Vegetables & Aromatics

  • 1 medium sweet potato, peeled & ¼-inch diced (≈1½ cups)
  • ½ small yellow onion, diced
  • 1 jalapeño, minced (optional)
  • 2 cloves garlic, minced
  • 2 cups baby spinach

Protein & Beans

  • 8 oz cooked chicken sausage links, sliced ¼-inch
  • 1 (15 oz) can black beans, rinsed

Cheese & Wrap

  • 1 cup shredded sharp cheddar
  • 1 cup shredded pepper Jack
  • 12 whole-wheat tortillas (10-inch)

Instructions

  1. Roast Sweet Potatoes: Preheat the oven to 425°F. Toss the diced sweet potatoes with 1 teaspoon of olive oil, ground cumin, and a pinch of salt. Spread them on a baking sheet and roast for about 20 minutes or until browned and tender.
  2. Sauté Aromatics: While the sweet potatoes roast, heat 1 teaspoon of olive oil in a skillet over medium heat. Add the diced onion and minced jalapeño, sautéing for 3 minutes until softened. Then add the minced garlic and cook for an additional 30 seconds until fragrant.
  3. Scramble Eggs: Lower the heat to medium-low. Pour in the beaten eggs and egg whites into the skillet with the aromatics. Cook gently, stirring frequently until the eggs are just set but still moist.

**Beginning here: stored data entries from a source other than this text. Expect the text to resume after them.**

Lemma chat_issued (request : CallToolRequest) (props : JsObject) (st : St) :
  name request = "openai_chat" ->
  arguments request = Some props ->
  issued (call_tool request) st =
    if includes SUPPORTED_MODELS (own props "model") then
      match call_map (own props "messages") "rawMessages.map" chat_translate with
      | Ok msgs => [chat_api_config msgs (own props "model")]
      | Raise _ => []
      end
    else [].
Proof.
  intros Hn Ha. pose proof (chat_run request props st Hn Ha) as R.
  destruct (includes SUPPORTED_MODELS (own props "model")).
  - destruct (call_map (own props "messages") "rawMessages.map" chat_translate).
    + apply issued_after_create, R.
    + apply (issued_none _ _ _ _ R).
  - apply (issued_none _ _ _ _ R).
Qed.

Lemma plan_issued (request : CallToolRequest) (props : JsObject) (st : St) :
  name request = "openai_plan" ->
  arguments request = Some props ->
  let chosen := default_to (own props "model") (JStr "o1-2024-12-17") in
  issued (call_tool request) st =
    if includes PLAN_MODELS chosen then
      match call_map (own props "messages") "rawMessages.map" plan_translate with
      | Ok msgs =>
          [plan_api_config msgs chosen
             (default_to (own props "reasoning_effort") (JStr DEFAULT_REASONING_EFFORT))]
      | Raise _ => []
      end
    else [].
Proof.
  intros Hn Ha chosen. pose proof (plan_run request props st Hn Ha) as R.
  cbv zeta in R. fold chosen in R.
  destruct (includes PLAN_MODELS chosen).
  - destruct (call_map (own props "messages") "rawMessages.map" plan_translate).
    + apply issued_after_create, R.
    + apply (issued_none _ _ _ _ R).
  - apply (issued_none _ _ _ _ R).
Qed.

(** A handler that issued [req] returns what the downstream answer makes
    of it. *)
Lemma handler_reaches_create (request : CallToolRequest) (st : St) (req : ApiRequest) :
  name request = "openai_chat" \/ name request = "openai_plan" ->
  In req (issued (call_tool request) st) ->
  call_tool request st = after_create req st.
Proof.
  intros Hn Hin. destruct (arguments request) as [props|] eqn:Ha.
  - destruct Hn as [Hn|Hn].
    + rewrite (chat_issued request props st Hn Ha) in Hin.
      rewrite (chat_run request props st Hn Ha).
      destruct (includes SUPPORTED_MODELS (own props "model")); [|destruct Hin].
      destruct (call_map (own props "messages") "rawMessages.map" chat_translate);
        [|destruct Hin].
      destruct Hin as [<-|[]]. reflexivity.
    + rewrite (plan_issued request props st Hn Ha) in Hin.
      rewrite (plan_run request props st Hn Ha). cbv zeta in *.
      destruct (includes PLAN_MODELS _); [|destruct Hin].
      destruct (call_map (own props "messages") "rawMessages.map" plan_translate);
        [|destruct Hin].
      destruct Hin as [<-|[]]. reflexivity.
  - rewrite (issued_none _ _ _ _ (missing_arguments_run request st Hn Ha)) in Hin.
    destruct Hin.
Qed.

Lemma str_eq_true (v : JsValue) (lit : string) : str_eq v lit = true -> v = JStr lit.
Proof.
  destruct v; simpl; try discriminate. intros H. apply String.eqb_eq in H. congruence.
Qed.

Lemma includes_false (xs : list string) (v : JsValue) :
  (forall m, In m xs -> v <> JStr m) -> includes xs v = false.
Proof.
  intros H. unfold includes. destruct (existsb (str_eq v) xs) eqn:E; [|reflexivity].
  apply existsb_exists in E. destruct E as [m [Hin Hm]].
  apply str_eq_true in Hm. destruct (H m Hin Hm).
Qed.

Lemma includes_true (xs : list string) (m : string) :
  In m xs -> includes xs (JStr m) = true.
Proof.
  intros H. unfold includes. apply existsb_exists. exists m. split; [assumption|].
  simpl. apply String.eqb_refl.
Qed.

(** * The claims *)

(** C1: in an [openai_plan] call, an input message whose role is
    [developer] is translated to the message whose content is
    [DEFAULT_DEVELOPER_CONTENT], whatever content the caller supplied:
    the translator returns that message, and every request the handler
    passes downstream carries it at the position of the input message. *)
Theorem plan_developer_content_fixed
    (request : CallToolRequest) (st : St) (props : JsObject)
    (items : list JsValue) (i : nat) (msg : JsValue) :
  name request = "openai_plan" ->
  arguments request = Some props ->
  own props "messages" = JArr items ->
  nth_error items i = Some msg ->
  get_prop msg "role" = Ok (JStr "developer") ->
  plan_translate msg =
    Ok (JObj [("role", JStr "developer"); ("content", DEFAULT_DEVELOPER_CONTENT)]) /\
  forall req, In req (issued (call_tool request) st) ->
    nth_error (messages req) i =
      Some (JObj [("role", JStr "developer"); ("content", DEFAULT_DEVELOPER_CONTENT)]).
Proof.
  intros Hn Ha Hm Hi Hr.
  assert (T : plan_translate msg =
              Ok (JObj [("role", JStr "developer");
                        ("content", DEFAULT_DEVELOPER_CONTENT)])).
  { unfold plan_translate. rewrite Hr. reflexivity. }
  split; [exact T|].
  intros req Hin. rewrite (plan_issued request props st Hn Ha) in Hin. cbv zeta in Hin.
  destruct (includes PLAN_MODELS _); [|destruct Hin].
  rewrite Hm in Hin. unfold call_map in Hin.
  destruct (mapM plan_translate items) as [msgs|e] eqn:E; [|destruct Hin].
  destruct Hin as [<-|[]].
  destruct (plan_api_config_fields msgs
              (default_to (own props "model") (JStr "o1-2024-12-17"))
              (default_to (own props "reasoning_effort") (JStr DEFAULT_REASONING_EFFORT)))
    as [-> _].
  destruct (mapM_nth_error _ _ _ _ _ E _ _ Hi) as [y [Hy Hn']].
  rewrite T in Hy. inversion Hy; subst y. exact Hn'.
Qed.

(** C2: an [openai_plan] call that supplies a model other than
    o1-preview, o1-mini and o1-2024-12-17 returns the error envelope
    (isError true, text starting with "OpenAI API error: ") and issues no
    downstream call: state and call log are unchanged. *)
Theorem plan_rejects_other_models
    (request : CallToolRequest) (st : St) (props : JsObject) :
  name request = "openai_plan" ->
  arguments request = Some props ->
  own props "model" <> JUndefined ->
  (forall m, In m ["o1-preview"; "o1-mini"; "o1-2024-12-17"] ->
             own props "model" <> JStr m) ->
  (exists detail,
      call_tool request st =
        (Ok {| content := [{| type := "text";
                              text := "OpenAI API error: " ++ detail |}];
               isError := Some true |}, st)) /\
  issued (call_tool request) st = [].
Proof.
  intros Hn Ha Hu Hm.
  assert (D : default_to (own props "model") (JStr "o1-2024-12-17") = own props "model").
  { destruct (own props "model"); try reflexivity. destruct (Hu eq_refl). }
  pose proof (plan_run request props st Hn Ha) as R. cbv zeta in R. rewrite D in R.
  rewrite (includes_false PLAN_MODELS _ Hm) in R.
  split.
  - eexists. rewrite R. unfold error_envelope. reflexivity.
  - apply (issued_none _ _ _ _ R).
Qed.

(** C3 (the code does not do this): evaluated on an [openai_chat] call
    without a model, the handler does not fall back to
    [DEFAULT_CHAT_MODEL]: it returns the error envelope of the failed
    validation and issues no downstream call, while the same call with
    [model: "gpt-4o"] written out reaches the client with that model. *)
Theorem chat_default_model_not_applied (st : St) :
  let messages := JArr [JObj [("role", JStr "user"); ("content", JStr "hi")]] in
  let omitted := {| name := "openai_chat";
                    arguments := Some [("messages", messages)] |} in
  let supplied := {| name := "openai_chat";
                     arguments := Some [("messages", messages);
                                        ("model", JStr DEFAULT_CHAT_MODEL)] |} in
  call_tool omitted st =
    (Ok {| content :=
             [{| type := "text";
                 text := "OpenAI API error: Unsupported model: undefined. Must be one of: gpt-4o, gpt-4o-mini, o1-preview, o1-mini, o1, o3-mini" |}];
           isError := Some true |}, st) /\
  issued (call_tool omitted) st = [] /\
  issued (call_tool supplied) st <> issued (call_tool omitted) st /\
  Forall (fun req => model req = JStr "gpt-4o") (issued (call_tool supplied) st).
Proof.
  intros messages omitted supplied.
  assert (R : call_tool omitted st =
              (Ok (error_envelope
                     (Error "Unsupported model: undefined. Must be one of: gpt-4o, gpt-4o-mini, o1-preview, o1-mini, o1, o3-mini")),
               st)) by reflexivity.
  assert (I : issued (call_tool supplied) st =
              [chat_api_config
                 [JObj [("role", JStr "user"); ("content", JStr "hi")]]
                 (JStr "gpt-4o")]).
  { rewrite (chat_issued supplied _ st eq_refl eq_refl). reflexivity. }
  rewrite (issued_none _ _ _ _ R), I.
  split; [exact R|]. split; [reflexivity|]. split; [discriminate|].
  constructor; [reflexivity | constructor].
Qed.

(** C4: for both tools, whatever the arguments and the state, an
    exception raised anywhere in the [try] block (destructuring of the
    arguments, model validation, message translation, the downstream
    call, reading the completion) is turned into the envelope
    [{content: [{type: "text", text: "OpenAI API error: <message>"}],
    isError: true}]; the handler itself never raises. *)
Theorem handler_errors_become_envelopes (args : option JsObject) (st : St) :
  caught (openai_chat_try args)
         (call_tool {| name := "openai_chat"; arguments := args |}) st /\
  caught (openai_plan_try args)
         (call_tool {| name := "openai_plan"; arguments := args |}) st /\
  (exists envelope st',
      call_tool {| name := "openai_chat"; arguments := args |} st
      = (Ok envelope, st')) /\
  (exists envelope st',
      call_tool {| name := "openai_plan"; arguments := args |} st
      = (Ok envelope, st')).
Proof.
  change (call_tool {| name := "openai_chat"; arguments := args |})
    with (try_catch (openai_chat_try args) (fun error => ret (error_envelope error))).
  change (call_tool {| name := "openai_plan"; arguments := args |})
    with (try_catch (openai_plan_try args) (fun error => ret (error_envelope error))).
  unfold caught, try_catch, ret, error_envelope.
  split; [|split; [|split]].
  - destruct (openai_chat_try args st) as [[envelope|error] st']; reflexivity.
  - destruct (openai_plan_try args st) as [[envelope|error] st']; reflexivity.
  - destruct (openai_chat_try args st) as [[envelope|error] st'];
      eexists; eexists; reflexivity.
  - destruct (openai_plan_try args st) as [[envelope|error] st'];
      eexists; eexists; reflexivity.
Qed.

(** Each stage of the [try] block does raise on some input, and the
    exception reaches the envelope. *)
Lemma translation_error_enveloped (request : CallToolRequest) (props : JsObject) (st : St) :
  name request = "openai_chat" ->
  arguments request = Some props ->
  (exists m, In m SUPPORTED_MODELS /\ own props "model" = JStr m) ->
  own props "messages" = JUndefined ->
  call_tool request st =
    (Ok (error_envelope (TypeError (PropertyOfNullish JUndefined "map"))), st).
Proof.
  intros Hn Ha [m [Hin Hm]] Hmsgs. rewrite (chat_run request props st Hn Ha).
  rewrite Hm, (includes_true _ _ Hin), Hmsgs. reflexivity.
Qed.

Lemma downstream_error_enveloped
    (request : CallToolRequest) (st : St) (req : ApiRequest) (e : Exn) (w : World) :
  name request = "openai_chat" \/ name request = "openai_plan" ->
  In req (issued (call_tool request) st) ->
  create req (world st) = (Raise e, w) ->
  call_tool request st =
    (Ok (error_envelope e), {| world := w; calls := (calls st ++ [req])%list |}).
Proof.
  intros Hn Hin Hc. rewrite (handler_reaches_create request st req Hn Hin).
  unfold after_create. rewrite Hc. reflexivity.
Qed.

(** C5: every request the [openai_plan] handler passes downstream has
    [response_format] equal to [{type: "text"}], whatever the caller put
    in the arguments, and has no [temperature] and no [max_tokens]
    field. *)
Theorem plan_request_format_forced
    (request : CallToolRequest) (st : St) (req : ApiRequest) :
  name request = "openai_plan" ->
  In req (issued (call_tool request) st) ->
  response_format req = Some (JObj [("type", JStr "text")]) /\
  temperature req = None /\
  max_tokens req = None.
Proof.
  intros Hn Hin. destruct (arguments request) as [props|] eqn:Ha.
  - rewrite (plan_issued request props st Hn Ha) in Hin. cbv zeta in Hin.
    destruct (includes PLAN_MODELS _); [|destruct Hin].
    destruct (call_map (own props "messages") "rawMessages.map" plan_translate)
      as [msgs|e]; [|destruct Hin].
    destruct Hin as [<-|[]].
    destruct (plan_api_config_fields msgs
                (default_to (own props "model") (JStr "o1-2024-12-17"))
                (default_to (own props "reasoning_effort")
                            (JStr DEFAULT_REASONING_EFFORT)))
      as [_ [_ [Ht [Hx Hf]]]].
    repeat split; assumption.
  - rewrite (issued_none _ _ _ _
               (missing_arguments_run request st (or_intror Hn) Ha)) in Hin.
    destruct Hin.
Qed.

Season with salt and pepper.
  4. Combine Ingredients: Fold the roasted sweet potatoes, rinsed black beans, baby spinach, sliced chicken sausage, and half of the shredded cheddar and pepper Jack cheeses into the scrambled eggs mixture. Cook together briefly until the spinach wilts slightly. Remove from heat and let cool for about 10 minutes.
  5. Wrap Burritos: Steam each whole-wheat tortilla for 30 seconds to make them pliable. Lay a tortilla flat and spoon approximately ⅓ cup of the egg mixture in the center, then add 1 tablespoon of reserved shredded cheese on top. Roll the tortilla tightly into a burrito shape.
  6. Freeze Burritos: Wrap each burrito tightly first in parchment paper and then in aluminum foil. Place wrapped burritos on a baking sheet and freeze until solid. Transfer them into a freezer-safe bag for long-term storage.
  7. Reheat to Serve: When ready to eat, unwrap a frozen burrito and microwave on high for about 2 minutes or until heated through. Optionally, you can reheat in an oven at 350°F for 20 minutes.

Notes

  • To make tortillas more flexible, steaming before wrapping is recommended.
  • Jalapeño is optional and can be omitted for a milder flavor.
  • Reheat thoroughly to enjoy the best texture and flavor.
  • These burritos can be stored in the freezer for up to 3 months.